Once the line containing "d <- on_mgr (mgr_DestroyDomain None id) ;;" is found in the entries below, reproduce it and every line after it, stopping at and including the line containing "(** True when"; reproduce nothing else, and keep each line exact.

*** Source material

(* ===== verification/VMHandler.v ===== *)
(** * VM operations of the agent (compute-agent, internal/vm/handler.go)

    What CreateInstance and DestroyInstance do on the host once the operation
    owns the instance's slot (VMOps.v models the slots): the staged files, the
    libvirt domain, the resets of passthrough devices, and what is reported
    to main-api, in order.  Every call that can fail is answered by the next
    fate of the host. *)

From S2P Require Import Prelude GoStrings Proto DomainXML LibvirtManager IOMMU CloudInit.

#[local] Open Scope string_scope.
#[local] Open Scope list_scope.
#[local] Open Scope go_scope.

Record Config := {
  cf_ImageDir : string;
  cf_SeedDir : string;
  cf_BaseImage : string;
  cf_NetworkName : string;
  cf_DiskSizeGB : Z
}.

(** A call is done, fails without effect, or fails after its effect. *)
Inductive fate := Done | Failed (e : error) | Half (e : error).

(** What an operation leaves behind besides files and domains, in order:
    messages sent, warnings logged, devices reset, the slot released, the
    poller for the VM's address started. *)
Inductive event :=
  | Sent (st : InstanceStatus)
  | WarnCleanup (path : string) (e : error)
  | WarnReset (pci : string) (e : error)
  | WarnReadPCI (e : error)
  | WarnIPLookup (e : error)
  | WarnIPUnresolved
  | DeviceReset (pci : string)
  | Released
  | PollerStarted.

#[export] Instance event_eq_dec : EqDecision event.
Proof. solve_decision. Defined.

Record Host (M : Type) := {
  ho_mgr : M;                                   (* the libvirt manager *)
  ho_files : gmap string Z;                     (* permission bits *)
  ho_sysfs : Sysfs;
  ho_fates : list fate;
  ho_trace : list event
}.
Arguments ho_mgr {M} _.
Arguments ho_files {M} _.
Arguments ho_sysfs {M} _.
Arguments ho_fates {M} _.
Arguments ho_trace {M} _.

Definition mode_0600 : Z := 384.
Definition mode_0644 : Z := 420.

Section handler.
Context {M : Type} `{Manager M, YAMLLib, ISO9660}.
Implicit Types (h : Host M) (cfg : Config) (req : CreateInstanceMsg).

Definition emit (e : event) : ST (Host M) unit := fun h =>
  (tt, {| ho_mgr := ho_mgr h; ho_files := ho_files h; ho_sysfs := ho_sysfs h;
          ho_fates := ho_fates h; ho_trace := ho_trace h ++ [e] |}).

Definition next_fate : ST (Host M) fate := fun h =>
  (match ho_fates h with f :: _ => f | [] => Done end,
   {| ho_mgr := ho_mgr h; ho_files := ho_files h; ho_sysfs := ho_sysfs h;
      ho_fates := tail (ho_fates h); ho_trace := ho_trace h |}).

Definition change_files (f : gmap string Z -> gmap string Z) : ST (Host M) unit := fun h =>
  (tt, {| ho_mgr := ho_mgr h; ho_files := f (ho_files h); ho_sysfs := ho_sysfs h;
          ho_fates := ho_fates h; ho_trace := ho_trace h |}).

Definition set_mgr (m : M) h : Host M :=
  {| ho_mgr := m; ho_files := ho_files h; ho_sysfs := ho_sysfs h;
     ho_fates := ho_fates h; ho_trace := ho_trace h |}.

Definition on_mgr {A} (m : ST M A) : ST (Host M) A := fun h =>
  let '(a, s) := m (ho_mgr h) in (a, set_mgr s h).

(** A system call whose effect on the files is [f]. *)
Definition os_call (f : gmap string Z -> gmap string Z) : ST (Host M) (result unit) :=
  x <- next_fate ;;
  match x with
  | Done => change_files f ;;; ret (Ok tt)
  | Half e => change_files f ;;; ret (Err e)
  | Failed e => ret (Err e)
  end.

(** The context of a create, at the moment it is consulted. *)
Definition ctx_now : ST (Host M) Ctx :=
  x <- next_fate ;; ret match x with Done => None | Failed e | Half e => Some e end.

Definition status (id : string) (state : ProtoState) (ip err : string) : InstanceStatus :=
  {| st_InstanceId := id; st_State := state; st_VmInternalIp := ip; st_ErrorMessage := err |}.
Definition sendStatus (id : string) (state : ProtoState) (ip err : string) : ST (Host M) unit :=
  emit (Sent (status id state ip err)).

Definition disk_path cfg (id : string) : string := Join (cf_ImageDir cfg) (id +:+ ".qcow2").
Definition seed_path cfg (id : string) : string := Join (cf_SeedDir cfg) (id +:+ ".iso").

Definition networkName cfg : string := or_else (cf_NetworkName cfg) "default".

(** [qemu-img create]: a new file has mode 0644. *)
Definition imgFn (dst : string) : ST (Host M) (result unit) :=
  os_call (fun m => <[dst := default mode_0644 (m !! dst)]> m).
Definition resizeFn (dst : string) : ST (Host M) (result unit) := os_call id.

(** [os.Chmod] of a missing file fails. *)
Definition os_Chmod (path : string) (mode : Z) : ST (Host M) (result unit) := fun h =>
  match ho_files h !! path with
  | Some _ => os_call (fun m => <[path := mode]> m) h
  | None => (Err (path_error "chmod" path), h)
  end.

(** [os.OpenFile] with O_CREATE and O_TRUNC: an existing file keeps its mode. *)
Definition os_Create (path : string) (mode : Z) : ST (Host M) (result unit) :=
  os_call (fun m => <[path := default mode (m !! path)]> m).

(** Writing the seed image to the open file. *)
Definition write_seed req : ST (Host M) (result unit) :=
  match BuildSeed {| cq_InstanceID := ci_InstanceId req; cq_Hostname := ci_Name req;
                     cq_SSHPubkeys := ci_SshPubkeys req; cq_ExtraRunCmds := [] |} with
  | Err e => ret (Err e)
  | Ok _ => wrapErr "write iso: " (os_call id)
  end.

Definition prepare_disk cfg (path : string) : ST (Host M) (result unit) :=
  if String.eqb (cf_BaseImage cfg) "" then ret (Ok tt)
  else
    _ <-? wrapErr "create disk: " (imgFn path) ;;
    _ <-? wrapErr "chmod disk: " (os_Chmod path mode_0600) ;;
    if (0 <? cf_DiskSizeGB cfg)%Z then wrapErr "resize disk: " (resizeFn path) else ret (Ok tt).

Definition prepareFiles cfg req : ST (Host M) (result (string * string)) :=
  _ <-? wrapErr "mkdir image dir: " (os_call id) ;;
  _ <-? wrapErr "mkdir seed dir: " (os_call id) ;;
  let diskPath := disk_path cfg (ci_InstanceId req) in
  let seedPath := seed_path cfg (ci_InstanceId req) in
  _ <-? prepare_disk cfg diskPath ;;
  _ <-? wrapErr "create seed: " (os_Create seedPath mode_0600) ;;
  _ <-? wrapErr "build seed: " (write_seed req) ;;
  ret (Ok (diskPath, seedPath)).

(** [os.Remove]; a file that is not there is no error. *)
Definition remove_file (path : string) : ST (Host M) unit :=
  r <- os_call (delete path) ;;
  match r with Ok _ => ret tt | Err e => emit (WarnCleanup path e) end.

Definition cleanupFiles cfg (id : string) : ST (Host M) unit :=
  forRange [disk_path cfg id; seed_path cfg id] remove_file.

(** Reset a device that has a reset file. *)
Definition reset_device (pci : string) : ST (Host M) unit := fun h =>
  if negb (HasResetFile (ho_sysfs h) pci) then (tt, h)
  else emit (match ResetDevice (ho_sysfs h) pci with
             | None => DeviceReset pci
             | Some e => WarnReset pci e
             end) h.

Definition domain_spec cfg req (diskPath seedPath : string) : DomainSpec :=
  {| sp_Name := ci_InstanceId req; sp_MemoryMiB := ci_MemoryMb req; sp_VCPUs := ci_Vcpus req;
     sp_DiskPath := diskPath; sp_CloudInitISOPath := seedPath; sp_NetworkName := networkName cfg;
     sp_MachineType := ""; sp_Emulator := ""; sp_PassthroughPCI := ci_PassthroughPciAddresses req |}.

(** [handleCreate] from the moment it owns the slot; [Released] marks where
    the slot is given back. *)
Definition handleCreate cfg req : ST (Host M) unit :=
  let id := ci_InstanceId req in
  sendStatus id INSTANCE_STATE_PROVISIONING "" "" ;;;
  p <- prepareFiles cfg req ;;
  match p with
  | Err e =>
      cleanupFiles cfg id ;;;
      sendStatus id INSTANCE_STATE_FAILED "" ("prepare: " +:+ Error e) ;;;
      emit Released
  | Ok (diskPath, seedPath) =>
      ctx <- ctx_now ;;
      info <- on_mgr (mgr_CreateDomain ctx (domain_spec cfg req diskPath seedPath)) ;;
      match info with
      | Err e =>
          cleanupFiles cfg id ;;;
          forRange (ci_PassthroughPciAddresses req) reset_device ;;;
          sendStatus id INSTANCE_STATE_FAILED "" ("libvirt-create: " +:+ Error e) ;;;
          emit Released
      | Ok _ =>
          emit Released ;;;
          sendStatus id INSTANCE_STATE_RUNNING "" "" ;;;
          emit PollerStarted
      end
  end.

(** [err != nil && !errors.Is(err, libvirt.ErrDomainNotFound)]. *)
Definition destroy_failure (d : result unit) : option error :=
  match d with Err e => if errors_Is e ErrDomainNotFound then None else Some e | Ok _ => None end.

Definition warn_read (pcis : result (list string)) : ST (Host M) unit :=
  match pcis with
  | Err e => if errors_Is e ErrDomainNotFound then ret tt else emit (WarnReadPCI e)
  | Ok _ => ret tt
  end.

(** [handleDestroy], likewise; its context is never cancelled. *)
Definition handleDestroy cfg (id : string) : ST (Host M) unit :=
  sendStatus id INSTANCE_STATE_STOPPING "" "" ;;;
  pcis <- on_mgr (mgr_DomainPassthroughPCI None id) ;;
  warn_read pcis ;;;
  d <- on_mgr (mgr_DestroyDomain None id) ;;
  match destroy_failure d with
  | Some e => sendStatus id INSTANCE_STATE_FAILED "" (Error e) ;;; emit Released
  | None =>
      cleanupFiles cfg id ;;;
      forRange (match pcis with Ok l => l | Err _ => [] end) reset_device ;;;
      sendStatus id INSTANCE_STATE_STOPPED "" "" ;;;
      emit Released
  end.

(** ** The poller of the VM's address

    Each turn reads the clock, then waits for one of three events. *)
Inductive wake := CtxDone | ShutdownClosed | Waited3s.

(** True when the poller has returned, false when it still waits after the
    given turns. *)
Fixpoint detectAndPublishIP (id : string) (deadline : Z) (turns : list (Z * wake)) : ST (Host M) bool :=
  match turns with
  | [] => ret false
  | (now, w) :: rest =>
      if (deadline <=? now)%Z then emit WarnIPUnresolved ;;; ret true
      else match w with
      | CtxDone | ShutdownClosed => ret true
      | Waited3s =>
          ctx <- ctx_now ;;
          ip <- on_mgr (mgr_DomainIPv4 ctx id) ;;
          match ip with
          | Err e => (if errors_Is e ErrDomainNotFound then ret tt else emit (WarnIPLookup e)) ;;; ret true
          | Ok a => if String.eqb a "" then detectAndPublishIP id deadline rest
                    else sendStatus id INSTANCE_STATE_RUNNING a "" ;;; ret true
          end
      end
  end.
End handler.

******

▶ Result
  d <- on_mgr (mgr_DestroyDomain None id) ;;
  match destroy_failure d with
  | Some e => sendStatus id INSTANCE_STATE_FAILED "" (Error e) ;;; emit Released
  | None =>
      cleanupFiles cfg id ;;;
      forRange (match pcis with Ok l => l | Err _ => [] end) reset_device ;;;
      sendStatus id INSTANCE_STATE_STOPPED "" "" ;;;
      emit Released
  end.

(** ** The poller of the VM's address

    Each turn reads the clock, then waits for one of three events. *)
Inductive wake := CtxDone | ShutdownClosed | Waited3s.

(** True when the poller has returned, false when it still waits after the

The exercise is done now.